Existirá una transición adecuada de uno o dos años que garantizará la continuidad de los tratamientos y todos los servicios médicos. No se pondrá en riesgo la vida de nadie.
¿Qué va a pasar con los hospitales públicos?
Los administradores del Régimen Subsidiado deberán copar primeramente toda la capacidad instalada de la oferta pública disponible en el área de gestión sanitaria que les corresponda.
¿Cómo se vigilará el sistema de salud con esta reforma?
La Superintendencia Financiera vigilará a los administradores en lo relacionado con el aseguramiento y la Superintendencia Nacional de Salud se concentrará en la protección al usuario y los prestadores.
Con esta Reforma ¿habrá atención médica en otras ciudades diferentes a la de residencia?
Sí, el gestor debe garantizar la atención en todo su territorio de operación. Para ciudades por fuera del territorio, el acceso podrá ser de varias maneras: a través de filiales, convenios entre gestores o, en el peor de los casos, por urgencias.
¿Podrán los pacientes escoger el sitio y el médico que los trate?
Las redes administradas por los nuevos gestores deberán, allí donde sea posible, dar margen para la libre elección. El Ministerio de Salud y la Supersalud supervisarán el cumplimiento de esta condición.
¿Qué va a pasar los mal llamados «pacientes de alto costo»?

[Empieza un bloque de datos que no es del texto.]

(** * Circana Sales-Out scripts: the hand-rolled spreadsheet archive codec

    A shallow embedding of [fake_excel_generator.py] (address arithmetic,
    shared-string reader, cell decoder, sheet metadata scanner, row encoder,
    sheet synthesizer, archive copy pass, synthetic dictionaries), of the
    year-from-text rule of [data_quality.py] and of the date parse and the
    column order of [transformar_weeks.py], followed by the properties
    proved about them.

    Conventions of the embedding.
    - A Python [str] is a Rocq [string]; each [ascii] is read as the Unicode
      code point of the same number (0..255).  Python built-ins are given
      their exact behaviour on that range.
    - A Python [int] is a [Z].
    - A call that may raise returns a [result]; the exception classes that
      the modelled code can raise are the constructors of [exn].
    - Dictionaries are [gmap]s, Python lists are [list]s.
    - Library code is embedded by what it is documented to do where a
      statement depends on its result ([int], [str.split], [sorted],
      [xml.sax.saxutils.escape], [datetime.date], the [%m-%d-%y] format
      of [pandas.to_datetime], the reading of XML character data) and is
      a parameter of a section otherwise ([ET.fromstring], [ET.iterparse],
      the name normalisation of [ZipFile.write], the random generator). *)

From Stdlib Require Import ZArith List String Ascii Lia Permutation Sorted.
From Stdlib Require Import DecimalString.
From Stdlib Require DecimalZ DecimalPos.
From stdpp Require Import base option list gmap strings.

Local Open Scope Z_scope.
Local Arguments String.append !_ _ /.

(** ** Exceptions and the error monad *)

Inductive exn : Type :=
| IndexError
| ValueError
| TypeError
| KeyError
| FileNotFoundError
| Hang.   (* not an exception: a loop that never returns *)

Inductive result (A : Type) : Type :=
| Ok (a : A)
| Raise (e : exn).
Arguments Ok {A} a.
Arguments Raise {A} e.

#[global] Instance result_ret : MRet result := fun A a => Ok a.
#[global] Instance result_bind : MBind result := fun A B k m =>
  match m with
  | Ok a => k a
  | Raise e => Raise e
  end.

(** ** Python built-ins used by the scripts *)

Module Py.

Definition ord (c : ascii) : Z := Z.of_N (N_of_ascii c).
Definition chr (z : Z) : ascii := ascii_of_N (Z.to_N z).

Definition dquote : string := String (chr 34) "".
Definition newline : string := String (chr 10) "".

Definition len {A} (l : list A) : Z := Z.of_nat (length l).

(** [x or ""] for an optional string. *)
Definition or_empty (x : option string) : string :=
  match x with
  | Some s => s
  | None => ""
  end.

(** [str.isspace] on one character (what [strip] and [split] test):
    TAB..CR, FS..US, SPACE, NEL, NBSP. *)
Definition isspace (c : ascii) : bool :=
  let n := ord c in
  ((9 <=? n) && (n <=? 13)) || ((28 <=? n) && (n <=? 32))
  || (n =? 133) || (n =? 160).

(** The characters [int()] skips around a number: the ASCII blanks, and
    the non-ASCII spaces, which it first rewrites to a blank. *)
Definition int_space (c : ascii) : bool :=
  let n := ord c in
  ((9 <=? n) && (n <=? 13)) || (n =? 32) || (n =? 133) || (n =? 160).

Definition digit_value (c : ascii) : option Z :=
  let n := ord c in
  if (48 <=? n) && (n <=? 57) then Some (n - 48) else None.

Definition is_digit (c : ascii) : bool := (48 <=? ord c) && (ord c <=? 57).
Definition is_upper_AZ (c : ascii) : bool := (65 <=? ord c) && (ord c <=? 90).
Definition is_lower_az (c : ascii) : bool := (97 <=? ord c) && (ord c <=? 122).

(** [ch.upper()] for a one-character string, as the sequence of code
    points of the result.  Inside 0..255: a-z and the accented lower-case
    letters move down by 32, MICRO SIGN becomes GREEK CAPITAL MU (924),
    y-diaeresis becomes 376, sharp s becomes the two letters SS. *)
Definition upper (ch : ascii) : list Z :=
  let n := ord ch in
  if is_lower_az ch then [n - 32]
  else if n =? 181 then [924]
  else if n =? 223 then [83; 83]
  else if (224 <=? n) && (n <=? 254) && negb (n =? 247) then [n - 32]
  else if n =? 255 then [376]
  else [n].

(** [ord(s)]: the code point of a one-character string, [TypeError]
    for any other length. *)
Definition ord_str (s : list Z) : result Z :=
  match s with
  | [c] => Ok c
  | _ => Raise TypeError
  end.

(** [s.lstrip()], [s.rstrip()], [s.strip()] without argument. *)
Fixpoint lstrip (s : string) : string :=
  match s with
  | String c s' => if isspace c then lstrip s' else s
  | EmptyString => EmptyString
  end.

Fixpoint rstrip (s : string) : string :=
  match s with
  | String c s' =>
      match rstrip s' with
      | EmptyString => if isspace c then EmptyString else String c EmptyString
      | r => String c r
      end
  | EmptyString => EmptyString
  end.

Definition strip (s : string) : string := rstrip (lstrip s).

(** [s.split()] without argument: the maximal runs of non-space
    characters.  [cur] is the run being read. *)
Fixpoint split_ws_from (cur : string) (s : string) : list string :=
  match s with
  | String c s' =>
      if isspace c then
        match cur with
        | EmptyString => split_ws_from EmptyString s'
        | _ => cur :: split_ws_from EmptyString s'
        end
      else split_ws_from (cur +:+ String c EmptyString) s'
  | EmptyString =>
      match cur with
      | EmptyString => []
      | _ => [cur]
      end
  end.

Definition split_ws (s : string) : list string := split_ws_from EmptyString s.

(** [s.split(sep)] for a one-character separator: always at least one
    piece.  [cur] is the piece being read. *)
Fixpoint split_from (sep : ascii) (cur : string) (s : string) : list string :=
  match s with
  | String c s' =>
      if Ascii.eqb c sep then cur :: split_from sep EmptyString s'
      else split_from sep (cur +:+ String c EmptyString) s'
  | EmptyString => [cur]
  end.

Definition split (sep : ascii) (s : string) : list string :=
  split_from sep EmptyString s.

(** [sep in s] for a one-character [sep]. *)
Fixpoint contains (sep : ascii) (s : string) : bool :=
  match s with
  | String c s' => Ascii.eqb c sep || contains sep s'
  | EmptyString => false
  end.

La reforma contempla dos opciones: la atención mediante redes especializadas pagadas plenamente por el Estado o, alternativamente, la atención por parte de las redes (administradas por los gestores) por cuenta del esquema de reaseguro.

Lo bueno, regular y malo de la reforma de la salud
Lo positivo
– El Estado recupera el control del dinero de la salud.
– Se crea Salud Mía, que se encargará de afiliaciones, recaudo, administración, pagos y la transferencia de todos los recursos del sector.
– Se elimina el POS.
– Habrá un plan único de beneficios basado en exclusiones específicas, como lo cosmético, lo suntuario, lo experimental y lo no probado.
– Se busca que el Estado reasuma la vigilancia, control y regulación del sistema.
– Se acaba la intermediación financiera. Esto elimina las EPS.
– Se crean los gestores de salud, responsables de la atención de la gente.
– Se crean redes integradas de servicios; la idea es que la gente reciba atención integral.
– Mejora la vigilancia.
– Se fortalecen las funciones de la Supersalud, que podrán descentralizarse.
– Trabajo digno.
– Se faculta al Presidente para que defina las condiciones laborales de los trabajadores del sector. Regionalización y descentralización.
– El país se divide en unidades regionales para compensar asimetrías en salud.
Lo regular
– No explicita que la salud es un derecho fundamental. Pese a que hasta la Corte lo dice, falta una ley que lo haga explícito.
– Persisten los regímenes contributivo y subsidiado, aun cuando se ha dicho que todos los ciudadanos tienen los mismos servicios.
– El proyecto deja abierta la posibilidad de que haya integración vertical en el primer nivel de atención, entre gestores y prestadores.
– No queda claro en la iniciativa si los gestores de salud manejarán dineros del sistema en los primeros niveles de atención; para algunos esto sería como seguir con el modelo de EPS.
– Los dineros de la salud son públicos hasta que se transfieren a los agentes del sistema. Esto ha sembrado inquietudes, incluso en la Contraloría General de la Nación.
– El proyecto asegura que la ley “redefine” en lugar de reformar estructuralmente el sistema de salud.
Lo malo
– El proyecto regula los beneficios en salud de la gente por vía ordinaria, lo cual podría ser objetado por la Corte.
– Los entes territoriales quedan como responsables del manejo de la salud pública; la mayoría se han rajado en este tema.
– Se crea un fondo de garantías para la salud que aportaría liquidez y preservaría la estabilidad financiera; el riesgo es que entidades quebradas sean salvadas con estos recursos.
– La designación de gerentes o directores de las ESE (hospitales públicos) sería de libre nombramiento y remoción. Los cargos quedan expuestos a la politiquería.